While stamp duty is payable on spousal voluntary conveyances, it is not on spousal inheritances — ie, after the death of the owner.
If a home is registered at Government’s Land Title Registry, reservation of a life interest is not possible. However, a similar outcome can be achieved, with a leasehold interest reserved, instead of a life tenancy.
Most Bermuda homes are unregistered; only homes purchased or mortgaged since August 2018, or which have been voluntarily registered, are considered registered. Such homes are beyond the scope of this article.
With a life tenancy, the life tenant retains control for life, including entitlement to rent.
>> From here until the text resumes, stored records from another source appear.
Lemma pow2_le_30 m : 0 ≤ m ≤ 30 → 0 < 2 ^ m ≤ 2 ^ 30.
Proof.
  intros Hm. split; [apply Z.pow_pos_nonneg; lia|].
  apply Z.pow_le_mono_r; lia.
Qed.

Lemma testbit_small r m : 0 ≤ m → 0 ≤ r < 2 ^ m → Z.testbit r m = false.
Proof.
  intros Hm Hr. destruct (decide (r = 0)) as [->|]; [apply Z.bits_0|].
  apply Z.bits_above_log2; [lia|]. apply Z.log2_lt_pow2; lia.
Qed.

Lemma land_pow2_small r m : 0 ≤ m → 0 ≤ r < 2 ^ m → Z.land r (2 ^ m) = 0.
Proof.
  intros Hm Hr. apply Z.bits_inj'. intros n Hn.
  rewrite Z.land_spec, Z.pow2_bits_eqb, Z.bits_0 by done.
  destruct (m =? n) eqn:E; [|apply andb_false_r].
  apply Z.eqb_eq in E as <-. by rewrite testbit_small.
Qed.

Lemma lxor_pow2_small r m : 0 ≤ m → 0 ≤ r < 2 ^ m → Z.lxor r (2 ^ m) = r + 2 ^ m.
Proof. intros. symmetry. by apply Z.add_nocarry_lxor, land_pow2_small. Qed.

Lemma lxor_pow2_set r m :
  0 ≤ m → 0 ≤ r < 2 ^ m → Z.lxor (r + 2 ^ m) (2 ^ m) = r.
Proof.
  intros. rewrite <- lxor_pow2_small by done.
  by rewrite Z.lxor_assoc, Z.lxor_nilpotent, Z.lxor_0_r.
Qed.

Lemma land_pow2_set r m :
  0 ≤ m → 0 ≤ r < 2 ^ m → Z.land (r + 2 ^ m) (2 ^ m) = 2 ^ m.
Proof.
  intros Hm Hr. rewrite <- lxor_pow2_small by done.
  apply Z.bits_inj'. intros n Hn.
  rewrite Z.land_spec, Z.lxor_spec, Z.pow2_bits_eqb by done.
  destruct (m =? n) eqn:E; [|apply andb_false_r].
  apply Z.eqb_eq in E as <-. by rewrite testbit_small.
Qed.

(** The operators of the bit-reversal counter, for a bit [2 ^ m] below
    2^31 and a counter below it or with just that bit set. *)
Lemma band_clear r m : 0 ≤ m ≤ 30 → 0 ≤ r < 2 ^ m → band r (2 ^ m) = 0.
Proof.
  intros Hm Hr. pose proof (pow2_le_30 m Hm). unfold band.
  rewrite !toInt32_small by lia. apply land_pow2_small; lia.
Qed.

Lemma band_set r m :
  0 ≤ m ≤ 30 → 0 ≤ r < 2 ^ m → band (r + 2 ^ m) (2 ^ m) = 2 ^ m.
Proof.
  intros Hm Hr. pose proof (pow2_le_30 m Hm). unfold band.
  rewrite !toInt32_small by lia. apply land_pow2_set; lia.
Qed.

Lemma bxor_clear r m :
  0 ≤ m ≤ 30 → 0 ≤ r < 2 ^ m → bxor r (2 ^ m) = r + 2 ^ m.
Proof.
  intros Hm Hr. pose proof (pow2_le_30 m Hm). unfold bxor.
  rewrite !toInt32_small by lia. apply lxor_pow2_small; lia.
Qed.

Lemma bxor_set r m :
  0 ≤ m ≤ 30 → 0 ≤ r < 2 ^ m → bxor (r + 2 ^ m) (2 ^ m) = r.
Proof.
  intros Hm Hr. pose proof (pow2_le_30 m Hm). unfold bxor.
  rewrite !toInt32_small by lia. apply lxor_pow2_set; lia.
Qed.

Lemma sar_1 x : 0 ≤ x < 2 ^ 31 → sar x 1 = x / 2.
Proof.
  intros Hx. unfold sar. rewrite toInt32_small by lia.
  change (1 `mod` 32) with 1. by rewrite Z.shiftr_div_pow2.
Qed.

Lemma shl_1 x : 0 ≤ x < 2 ^ 30 → shl x 1 = 2 * x.
Proof.
  intros Hx. unfold shl. rewrite (toInt32_small x) by lia.
  change (1 `mod` 32) with 1. rewrite Z.shiftl_mul_pow2 by lia.
  rewrite toInt32_small; lia.
Qed.

End Int32.

(* ===================================================================== *)
(** * Bit reversal *)
(* ===================================================================== *)

Section BitReversal.

Lemma pow2_S (m : nat) : 2 ^ Z.of_nat (S m) = 2 * 2 ^ Z.of_nat m.
Proof. rewrite Nat2Z.inj_succ. apply Z.pow_succ_r. lia. Qed.

Lemma pow2_pos (m : nat) : 0 < 2 ^ Z.of_nat m.
Proof. apply Z.pow_pos_nonneg; lia. Qed.

Lemma rev_range m n : 0 ≤ rev m n < 2 ^ Z.of_nat m.
Proof.
  revert n. induction m as [|m IH]; intros n; [simpl; lia|].
  change (rev (S m) n) with ((n `mod` 2) * 2 ^ Z.of_nat m + rev m (n / 2)).
  rewrite pow2_S. specialize (IH (n / 2)). pose proof (pow2_pos m).
  assert (n `mod` 2 = 0 ∨ n `mod` 2 = 1) as [-> | ->] by lia; lia.
Qed.

Lemma rev_0 m : rev m 0 = 0.
Proof.
  induction m as [|m IH]; [done|].
  change (rev (S m) 0) with ((0 `mod` 2) * 2 ^ Z.of_nat m + rev m (0 / 2)).
  change (0 / 2) with 0. rewrite IH. lia.
Qed.

(** A bit put on top of [n] comes out at the bottom. *)
Lemma rev_top m n b :
  0 ≤ n < 2 ^ Z.of_nat m → 0 ≤ b ≤ 1 →
  rev (S m) (n + b * 2 ^ Z.of_nat m) = 2 * rev m n + b.
Proof.
  revert n. induction m as [|m IH]; intros n Hn Hb.
  - simpl in *. assert (n = 0) as -> by lia. lia.
  - change (rev (S (S m)) ?x)
      with ((x `mod` 2) * 2 ^ Z.of_nat (S m) + rev (S m) (x / 2)).
    rewrite pow2_S in *. pose proof (pow2_pos m).
    replace ((n + b * (2 * 2 ^ Z.of_nat m)) / 2)
      with (n / 2 + b * 2 ^ Z.of_nat m) by lia.
    replace ((n + b * (2 * 2 ^ Z.of_nat m)) `mod` 2) with (n `mod` 2) by lia.
    rewrite IH by lia.
    change (rev (S m) n) with ((n `mod` 2) * 2 ^ Z.of_nat m + rev m (n / 2)).
    lia.
Qed.

Lemma rev_involutive m n : 0 ≤ n < 2 ^ Z.of_nat m → rev m (rev m n) = n.
Proof.
  revert n. induction m as [|m IH]; intros n Hn; [simpl in *; lia|].
  rewrite pow2_S in Hn.
  change (rev (S m) n) with ((n `mod` 2) * 2 ^ Z.of_nat m + rev m (n / 2)).
  rewrite Z.add_comm, rev_top by (try apply rev_range; lia).
  rewrite IH by lia. lia.
Qed.

Lemma rev_even m n : rev (S m) (2 * n) = rev m n.
Proof.
  change (rev (S m) (2 * n))
    with (((2 * n) `mod` 2) * 2 ^ Z.of_nat m + rev m (2 * n / 2)).
  replace ((2 * n) `mod` 2) with 0 by lia.
  replace (2 * n / 2) with n by lia. lia.
Qed.

Lemma rev_odd m n : rev (S m) (2 * n + 1) = 2 ^ Z.of_nat m + rev m n.
Proof.
  change (rev (S m) (2 * n + 1))
    with (((2 * n + 1) `mod` 2) * 2 ^ Z.of_nat m + rev m ((2 * n + 1) / 2)).
  replace ((2 * n + 1) `mod` 2) with 1 by lia.
  replace ((2 * n + 1) / 2) with n by lia. lia.
Qed.

(** The carry loop turns the reversal of [n] into the reversal of
    [n + 1], up to the last exclusive-or. *)
Lemma rev_carry_loop (m : nat) : ∀ n fuel,
  Z.of_nat m ≤ 31 → 0 ≤ n → n + 1 < 2 ^ Z.of_nat m → (m < fuel)%nat →
  ∃ j bit,
    while fuel (λ '(j, bit), negb (band j bit =? 0))
      (λ '(j, bit), Some (bxor j bit, sar bit 1))
      (rev m n, 2 ^ Z.of_nat m / 2) = Some (j, bit) ∧
    bxor j bit = rev m (n + 1).
Proof.
  induction m as [|m IH]; intros n fuel Hm Hn Hn1 Hfuel; [simpl in *; lia|].
  rewrite pow2_S in *. pose proof (pow2_pos m) as Hp.
  replace (2 * 2 ^ Z.of_nat m / 2) with (2 ^ Z.of_nat m) by lia.
  destruct fuel as [|fuel]; [lia|].
  pose proof (rev_range m (n / 2)) as Hr.
  assert (n `mod` 2 = 0 ∨ n `mod` 2 = 1) as [Hev | Hodd] by lia.
  - (* the top bit of the counter is clear: the loop stops at once *)
    exists (rev (S m) n), (2 ^ Z.of_nat m). 
    change (rev (S m) n) with ((n `mod` 2) * 2 ^ Z.of_nat m + rev m (n / 2)).
    rewrite Hev, Z.mul_0_l, Z.add_0_l. simpl while.
    rewrite band_clear by lia. simpl. split; [done|].
    rewrite bxor_clear by lia.
    replace ((n + 1) `mod` 2) with 1 by lia.
    replace ((n + 1) / 2) with (n / 2) by lia. lia.
  - (* the top bit is set: it is cleared and the carry moves on *)
    change (rev (S m) n) with ((n `mod` 2) * 2 ^ Z.of_nat m + rev m (n / 2)).
    rewrite Hodd, Z.mul_1_l, Z.add_comm. simpl while.
    rewrite band_set by lia.
    replace (negb (2 ^ Z.of_nat m =? 0)) with true by lia. simpl.
    rewrite bxor_set by lia.
    rewrite sar_1 by (pose proof (pow2_le_30 (Z.of_nat m) ltac:(lia)); lia).
    destruct (IH (n / 2) fuel) as (j & bit & Hrun & Hj); [lia..|].
    exists j, bit. split; [exact Hrun|]. rewrite Hj.
    replace ((n + 1) `mod` 2) with 0 by lia.
    replace ((n + 1) / 2) with (n / 2 + 1) by lia. lia.
Qed.

End BitReversal.

(* ===================================================================== *)
(** * Reading and writing the heap *)
(* ===================================================================== *)

Section HeapProps.

Lemma arr_alter (f : list num → list num) h a b :
  f [] = [] →
  arr (alter f a h) b = if decide (a = b) then f (arr h a) else arr h b.
Proof.
  intros Hf. unfold arr. rewrite list_lookup_alter. case_decide; [|done].
  subst. by destruct (h !! b).
Qed.

Lemma arr_wr h a i v b :
  arr (wr h a i v) b =
    if decide (a = b ∧ 0 ≤ i) then <[Z.to_nat i := v]> (arr h a) else arr h b.
Proof.
  unfold wr. destruct (i <? 0) eqn:E.
  - rewrite decide_False by lia. done.
  - rewrite arr_alter by done. repeat case_decide; try done; lia.
Qed.

Lemma alen_wr h a i v b : alen (wr h a i v) b = alen h b.
Proof.
  unfold alen. rewrite arr_wr. case_decide as H; [|done].
  destruct H as [-> _]. by rewrite length_insert.
Qed.

Lemma length_wr h a i v : length (wr h a i v) = length h.
Proof. unfold wr. destruct (i <? 0); [done|]. apply length_alter. Qed.

Lemma lookup_wr_ne h a i v c : c ≠ a → wr h a i v !! c = h !! c.
Proof.
  intros Hc. unfold wr. destruct (i <? 0); [done|].
  by apply list_lookup_alter_ne.
Qed.

Lemma rd_wr_same h a i v : 0 ≤ i < alen h a → rd (wr h a i v) a i = v.
Proof.
  intros Hi. unfold rd, alen in *. rewrite arr_wr.
  destruct (i <? 0) eqn:E; [lia|]. rewrite decide_True by lia.
  by rewrite list_lookup_insert_eq by lia.
Qed.

Lemma rd_wr_other h a i v b t :
  a ≠ b ∨ i ≠ t → rd (wr h a i v) b t = rd h b t.
Proof.
  intros Hne. unfold rd. rewrite arr_wr. destruct (t <? 0) eqn:E; [done|].
  case_decide as H; [|done]. destruct H as [-> Hi].
  rewrite list_lookup_insert_ne; [done | lia].
Qed.

Lemma rd_in_range h a t : 0 ≤ t < alen h a → ∃ v, arr h a !! Z.to_nat t = Some v ∧ rd h a t = v.
Proof.
  intros Ht. unfold alen, rd in *. destruct (t <? 0) eqn:E; [lia|].
  destruct (arr h a !! Z.to_nat t) eqn:El; [eauto|].
  apply lookup_ge_None in El. lia.
Qed.

(** An array is determined by its length and its reads. *)
Lemma arr_ext h a l :
  alen h a = Z.of_nat (length l) →
  (∀ k : nat, (k < length l)%nat → Some (rd h a (Z.of_nat k)) = l !! k) →
  arr h a = l.
Proof.
  intros Hlen Hrd. apply list_eq. intros k.
  destruct (decide (k < length l)%nat) as [Hk|Hk].
  - rewrite <- Hrd by done.
    destruct (rd_in_range h a (Z.of_nat k)) as (v & Hv & ->); [lia|].
    by rewrite Nat2Z.id in Hv.
  - unfold alen in Hlen. rewrite !(lookup_ge_None_2 _ k); [done | lia | lia].
Qed.

Lemma arr_app_r (h l : list (list num)) (i : nat) :
  arr (h ++ l) (length h + i) = default [] (l !! i).
Proof.
  unfold arr. rewrite lookup_app_r by lia. do 2 f_equal. lia.
Qed.

Lemma arr_app_l (h l : list (list num)) (a : nat) :
  (a < length h)%nat → arr (h ++ l) a = arr h a.
Proof. intros Ha. unfold arr. by rewrite lookup_app_l. Qed.

Lemma same_but_refl h real imag : same_but h h real imag.
Proof. by repeat split. Qed.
On death of the life tenant, a life tenancy automatically ends.
Typically, stamp duty is lower for lifetime gifts than for those inherited.
After signing and dating, a voluntary conveyance is submitted to the Tax Commissioner’s Office for adjudication, with a government fee of $212.
Stamp duty is calculated at the following rates: on the first $100,000 of value, 2.5 per cent; on the next $400,000, 3.15 per cent; on the next $500,000, 4.2 per cent; on the next $500,000, 6.3 per cent; and on any value over $1.5 million, 7.35 per cent.
Based on the above, stamp duty for a real estate gift valued at $500,000 is $14,700.
Stamp duty on an inheritance is approached differently. A home’s value is pooled with the value of all other assets of the deceased. All assets and liabilities are itemised in an affidavit of value.
The applicable stamp duty is calculated at the following rates: on the first $100,000, nil; on the next $100,000, 5.25 per cent; on the next $800,000, 10.5 per cent; on the next $1 million, 15.75 per cent; and thereafter, 21 per cent.
So, if the net value of a deceased’s estate is $500,000, stamp duty (death tax) payable is $36,750.
Assuming a home is the only asset and valued at $500,000, then stamp duty payable after death is $22,050 more than under a voluntary conveyance during the deceased’s lifetime.
Designation of a home as the “primary family homestead”, which can only be done against one home, reduces a deceased’s estate by the value of that home for death tax purposes.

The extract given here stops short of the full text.